Animals can focus their attention on objects in their sensorial field, but the scene is an exclusively human reality—however suggestive we might find the image of bees observing one of their fellows before flying off to a source of pollen. The implicitly communal nature of the scene is not merely mimetic; it incorporates the specific feature of human mimesis that is its mediation through transcendental/sacred interdiction—the mediation that is the source of desire.
The “first word” establishes the scenicity of the scene by designating its center as forbidden. This fundamental configuration of human culture defines “Being” in the pre-metaphysical sense of what is sacred, that is, denied to every human qua individual, yet belonging to all as members of the community.

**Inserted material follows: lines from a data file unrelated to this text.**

(* ===== verification/KSched.v ===== *)
(** * The scheduler and the return to user mode keep the invariant *)

From S2P Require Import Prelude BlockDev BlockStore Layout Efs Vfs FsInv FsUpdate FsOps FsDir FsSpec FsRefine Address Frames PageTable PtInv PtOps Space MemorySet AreaOps MsOps MsLife World Kernel OsInode Task Syscall Pids CxMem KLogic KInv.

(** The trap context of a task, in its address space. *)
Definition space_cx (v : aspace) : option TrapContext := page_cx <$> as_P v !! context_vpn.

Definition set_cx (v : aspace) (f : TrapContext -> TrapContext) : aspace :=
  match as_P v !! context_vpn with
  | Some b => set_page v context_vpn (put_cx b (f (page_cx b)))
  | None => v
  end.

Section Sched.
Context {St F : Type} `{BlockStoreSpec St} `{FrameAllocatorSpec F}.
Variables (env : Env) (lo hi N : Z) (base : list (VPNRange * MapType * Z)).
Hypothesis Hlo : 0 < lo.
Implicit Types (k : Kernel St F) (W : gmap (option nat) aspace) (v : aspace).
Abbreviation kinv := (kinv env lo hi N base).

(** ** Fields the invariant does not mention *)
Lemma kinv_stvec k W l a x : kinv k W l a -> kinv (set_stvec k x) W l a.
Proof. by intros []; split. Qed.
Lemma kinv_timer k W l a x : kinv k W l a -> kinv (set_timer k x) W l a.
Proof. by intros []; split. Qed.
Lemma kinv_reads k W l a x : kinv k W l a -> kinv (set_reads k x) W l a.
Proof. by intros []; split. Qed.
Lemma kinv_console k W l a x : kinv k W l a -> kinv (set_console k x) W l a.
Proof. by intros []; split. Qed.

(** ** Suspension *)
Definition suspended_state k (t : nat) (tcb : TaskControlBlock) (s : suspension) : Kernel St F :=
  set_tasks (set_ready_queue (set_processor k (mkProcessor None (idle_task_cx (processor k)))) (ready_queue k ++ [t]))
    (<[t := with_inner tcb (set_task_cx (set_status (inner tcb) Ready) (suspended s))]> (tasks k)).

Lemma sched_suspend ts q t tcb s W v : sched_inv ts q (Some t) W -> ts !! t = Some tcb -> W !! Some t = Some v -> resumable v (suspended s) ->
  sched_inv (<[t := with_inner tcb (set_task_cx (set_status (inner tcb) Ready) (suspended s))]> ts) (q ++ [t]) None W.
Proof.
  intros [Hnd Hq Hr Hre] Ht Hv Hs. destruct (proj1 (Hr t) eq_refl) as (tcb' & Ht' & Hst). assert (tcb' = tcb) as -> by congruence.
  assert (Htq : t ∉ q) by (rewrite Hq; intros (x & Hx & Hxs); congruence). split.
  - apply NoDup_app. split_and!; [done| |apply NoDup_singleton]. by intros x Hx ->%list_elem_of_singleton.
  - intros u. rewrite elem_of_app, list_elem_of_singleton, Hq. destruct (decide (u = t)) as [->|Hne].
    + rewrite lookup_insert_eq. split; [eauto|by right].
    + rewrite lookup_insert_ne by done. naive_solver.
  - intros u. split; [done|]. destruct (decide (u = t)) as [->|Hne].
    + rewrite lookup_insert_eq. intros (x & [= <-] & Hx). done.
    + rewrite lookup_insert_ne by done. intros Hu. apply Hr in Hu. congruence.
  - intros u x w. destruct (decide (u = t)) as [->|Hne].
    + rewrite lookup_insert_eq. intros [= <-] _ Hw. cbn. by replace w with v by congruence.
    + rewrite lookup_insert_ne by done. apply Hre.
Qed.

Lemma suspend_inv k W l a t s v : kinv k W l a -> running (processor k) = Some t -> W !! Some t = Some v -> resumable v (suspended s) ->
  exists tcb, tasks k !! t = Some tcb /\ suspend_current_and_run_next s k = Ok (Switched, suspended_state k t tcb s) /\
    kinv (suspended_state k t tcb s) W l a.
Proof.
  intros Hk Hr Hv Hs. destruct (running_task _ _ _ _ _ _ _ _ _ Hk t Hr) as (tcb & v' & Ht & Hst & Hv' & Hok).
  exists tcb. split_and!; [done|by apply suspend_ok; [apply Hk|..]|].
  destruct Hk as [Hb Hm Hsc Htr Hf Hfr Hff]. rewrite Hr in Hsc. split; cbn; [done| | | | | |done].
  - apply mem_inv_task; [done|done|done|done|]. cbn. by rewrite Hst.
  - by apply (sched_suspend _ _ _ _ _ _ v).
  - apply tree_inv_task; [done|done|done|done|]. cbn. by rewrite Hst.
  - apply file_inv_task; [done|done|]. cbn. intros r Hin. by apply (fi_fds _ _ _ _ _ _ _ Hf t tcb).
  - intros u. rewrite lookup_insert. destruct (decide (t = u)) as [<-|]; [|apply Hfr]. intros _. apply Hfr. eauto.
Qed.

(** ** One round of [run_tasks] *)
Definition scheduled_state k (t : nat) (q : list nat) (tcb : TaskControlBlock) : Kernel St F :=
  set_processor (set_tasks (set_ready_queue k q) (<[t := with_inner tcb (set_status (inner tcb) Running)]> (tasks k)))
    (mkProcessor (Some t) in_run_tasks).

Lemma sched_run ts t q tcb W : sched_inv ts (t :: q) None W -> ts !! t = Some tcb ->
  sched_inv (<[t := with_inner tcb (set_status (inner tcb) Running)]> ts) q (Some t) W.
Proof.
  intros [Hnd Hq Hr Hre] Ht. apply NoDup_cons in Hnd as [Htq Hnd].
  assert (Hst : task_status (inner tcb) = Ready). { destruct (proj1 (Hq t)) as (x & Hx & ?); [left|]. congruence. } split; [done| | |].
  - intros u. destruct (decide (u = t)) as [->|Hne].
    + rewrite lookup_insert_eq. split; [done|]. intros (x & [= <-] & Hx). done.
    + rewrite lookup_insert_ne, <- Hq, elem_of_cons by done. naive_solver.
  - intros u. destruct (decide (u = t)) as [->|Hne].
    + rewrite lookup_insert_eq. split; [eauto|done].
    + rewrite lookup_insert_ne, <- Hr by done. naive_solver.
  - intros u x w. destruct (decide (u = t)) as [->|Hne].
    + rewrite lookup_insert_eq. intros [= <-]. done.
    + rewrite lookup_insert_ne by done. apply Hre.
Qed.

Lemma run_round_inv k W l a t q : kinv k W l a -> running (processor k) = None -> ready_queue k = t :: q ->
  exists tcb v, tasks k !! t = Some tcb /\ W !! Some t = Some v /\ resumable v (task_cx (inner tcb)) /\
    run_tasks_round k = Ok (Some t, scheduled_state k t q tcb) /\ kinv (scheduled_state k t q tcb) W l a.
Proof.
  intros Hk Hr Hq. pose proof Hk as [Hb Hm Hsc Htr Hf Hfr Hff]. rewrite Hq, Hr in Hsc.
  destruct (proj1 (sc_queue _ _ _ _ Hsc t)) as (tcb & Ht & Hst); [left|]. destruct (task_space _ _ _ _ _ _ _ _ _ Hk t tcb Ht) as (v & Hv & Hok).
  exists tcb, v. split_and!; [done|done|by eapply (sc_resume _ _ _ _ Hsc)|by apply run_round_ok|].
  split; cbn; [done| | | | | |done].
  - apply mem_inv_task; [done|done|done|done|]. cbn. by rewrite Hst.
  - by apply sched_run.
  - apply tree_inv_task; [done|done|done|done|]. cbn. by rewrite Hst.
  - apply file_inv_task; [done|done|]. cbn. intros r Hin. by apply (fi_fds _ _ _ _ _ _ _ Hf t tcb).
  - intros u. rewrite lookup_insert. destruct (decide (t = u)) as [<-|]; [|apply Hfr]. intros _. apply Hfr. eauto.
Qed.

(** ** Trap contexts *)
Lemma page_inv k W l a i v x b m' : kinv k W l a -> W !! i = Some v -> world lo hi m' (<[i := set_page v x b]> W) ->
  kinv (set_machine k m') (<[i := set_page v x b]> W) l a.
Proof.
  intros [Hb Hm Hsc Htr Hf Hfr Hff] Hv HW. split; cbn; [done| | |done|done|done|done].
  - by apply (mem_inv_world env lo hi base (machine k)).
  - by apply sched_inv_page.
Qed.

Lemma context_page k W l a t tcb v : kinv k W l a -> tasks k !! t = Some tcb -> W !! Some t = Some v ->
  user_ok (tramp env) (memory_set (inner tcb)) (trap_cx_ppn (inner tcb)) v ->
  exists b, as_P v !! context_vpn = Some b /\ length b = page_len.
Proof.
  intros Hk Ht Hv Hok. destruct (world_page lo hi _ _ _ _ _ _ (mi_world _ _ _ _ _ _ _ _ _ (ki_mem _ _ _ _ _ _ _ _ _ Hk)) Hv (uo_context _ _ _ _ Hok)) as (b & Hb & _ & Hl).
  eauto.
Qed.

Lemma task_cx_modify k W l a t tcb v f : kinv k W l a -> tasks k !! t = Some tcb -> W !! Some t = Some v ->
  user_ok (tramp env) (memory_set (inner tcb)) (trap_cx_ppn (inner tcb)) v -> (forall cx, cx_ok cx -> cx_ok (f cx)) ->
  exists m' cx, on_machine (modify_cx (trap_cx_ppn (inner tcb)) f) k = Ok (tt, set_machine k m') /\
    kinv (set_machine k m') (<[Some t := set_cx v f]> W) l a /\ space_cx v = Some cx /\ cx_ok cx /\ space_cx (set_cx v f) = Some (f cx).
Proof.
  intros Hk Ht Hv Hok Hf. destruct (context_page _ _ _ _ _ _ _ Hk Ht Hv Hok) as (b & Hb & Hl).
  pose proof (mi_world _ _ _ _ _ _ _ _ _ (ki_mem _ _ _ _ _ _ _ _ _ Hk)) as HW.
  destruct (modify_cx_ok lo hi Hlo _ _ _ v context_vpn _ b f HW Hv (uo_context _ _ _ _ Hok) Hb (Hf _)) as (m' & E & HW').
  exists m', (page_cx b). unfold set_cx, space_cx. rewrite Hb. split_and!; [by apply on_machine_ok| |done|by apply page_cx_ok|].
  - by apply page_inv.
  - cbn. rewrite lookup_insert_eq. cbn. f_equal. apply page_put_cx; [done|]. by apply Hf, page_cx_ok.
Qed.

Lemma task_cx_read k W l a t tcb v : kinv k W l a -> tasks k !! t = Some tcb -> W !! Some t = Some v ->
  user_ok (tramp env) (memory_set (inner tcb)) (trap_cx_ppn (inner tcb)) v ->
  exists cx, on_machine (read_cx (trap_cx_ppn (inner tcb))) k = Ok (cx, k) /\ space_cx v = Some cx /\ cx_ok cx.
Proof.
  intros Hk Ht Hv Hok. destruct (context_page _ _ _ _ _ _ _ Hk Ht Hv Hok) as (b & Hb & Hl).
  pose proof (mi_world _ _ _ _ _ _ _ _ _ (ki_mem _ _ _ _ _ _ _ _ _ Hk)) as HW.
  pose proof (read_cx_ok lo hi Hlo _ _ _ v context_vpn _ b HW Hv (uo_context _ _ _ _ Hok) Hb) as E.
  exists (page_cx b). unfold space_cx. rewrite Hb. split_and!; [|done|by apply page_cx_ok].
  rewrite (on_machine_ok _ _ _ _ E). do 2 f_equal. by destruct k.
Qed.

(** ** The way back to user mode *)
Definition restore_to (v : aspace) : control :=
  Restore (w64 (restore_offset env + TRAMPOLINE)) TRAP_CONTEXT (token (as_pt v)).

Lemma trap_return_inv k W l a t v : kinv k W l a -> running (processor k) = Some t -> W !! Some t = Some v ->
  trap_return env k = Ok (restore_to v, set_stvec k FromUser) /\ kinv (set_stvec k FromUser) W l a.
Proof.
  intros Hk Hr Hv. split; [|by apply kinv_stvec]. destruct (running_task _ _ _ _ _ _ _ _ _ Hk t Hr) as (tcb & v' & Ht & _ & Hv' & Hok).
  unfold trap_return, set_user_trap_entry. rewrite update_bind. erewrite bind_Ok; [|apply (current_user_token_ok t tcb)]; [..|done|done].
  - unfold restore_to, ms_token. replace v with v' by congruence. by rewrite (uo_pt _ _ _ _ Hok).
  - cbn. by eapply no_borrow.
  - cbn. by eapply no_borrow.
Qed.

Lemma is_u64_w64 z : is_u64 (w64 z).
Proof. apply w64_range. Qed.

Lemma syscall_return_inv k W l a t v r : kinv k W l a -> running (processor k) = Some t -> W !! Some t = Some v ->
  exists m', let v' := set_cx v (fun cx => set_x cx 10 (w64 r)) in let k' := set_stvec (set_machine k m') FromUser in
    syscall_return env r k = Ok (restore_to v', k') /\ kinv k' (<[Some t := v']> W) l a /\
    exists cx, space_cx v = Some cx /\ space_cx v' = Some (set_x cx 10 (w64 r)).
Proof.
  intros Hk Hr Hv. destruct (running_task _ _ _ _ _ _ _ _ _ Hk t Hr) as (tcb & v' & Ht & _ & Hv' & Hok). assert (v' = v) as -> by congruence.
  destruct (task_cx_modify k W l a t tcb v (fun cx => set_x cx 10 (w64 r)) Hk Ht Hv Hok) as (m' & cx & E & Hk' & Hc & _ & Hc').
  { intros cx Hcx. apply cx_ok_set_x; [done|apply is_u64_w64]. }
  exists m'. cbv zeta. destruct (trap_return_inv _ _ _ _ t (set_cx v (fun cx => set_x cx 10 (w64 r))) Hk') as [E2 Hk2]; [done|apply lookup_insert_eq|].
  split_and!; [|done|by exists cx]. unfold syscall_return. rewrite (bind_Ok _ _ _ _ _ (current_trap_cx_ok t tcb k (no_borrow _ _ _ _ _ _ _ _ _ Hk _) (no_borrow _ _ _ _ _ _ _ _ _ Hk _) Hr Ht)).
  by rewrite (bind_Ok _ _ _ _ _ E).
Qed.

End Sched.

We should not imagine this foundation of human morality to be arrived at by a sublime reflection along the lines of the Golden Rule. This and other similar “rules” were rather derived from the moral lesson “taught” by the sacred and learned at the scene. For without considering the “existence of God,” the moral intentionality experienced by the group was first experienced as an external interdictive will, and only in response to this will did they conceive their own intentionality.
We may understand the root of the Existentialists’ hostility to metaphysics as equivalent to GA’s critique of philosophy’s neglect of the worldly origin of language: language was not in the first place a set of propositions, it began with a word. That is, with an assertion of significance, which is the real, existential basis of language. Were the referents of language not significant, of importance to us, we would feel no need to assign predicates to them. Whence, once more, the significant fact that Heidegger’s intuition begins with a word of being rather than a Wittgensteinian proposition.
Yet, symptomatically, the metaphysician never reflects on the fact that his conception of language cannot accommodate a “word” as an utterance. In this “nostalgic” expression, the self-contradictory nature of the metaphysical world-view is impossible to hide. And the nostalgia for the first word of Being as a “pre-Socratic” appeal from its Platonic-metaphysical dissimulation only makes all the more evident that scenicity, mise-en-scène enforced by sacred interdiction, is precisely what the post-metaphysician is positing as the missing element in the metaphysical world-view. For to refer to its worldly reality would oblige him to recognize the birth of sacrality in the community of protohumans within which the frühe Wort was first pronounced.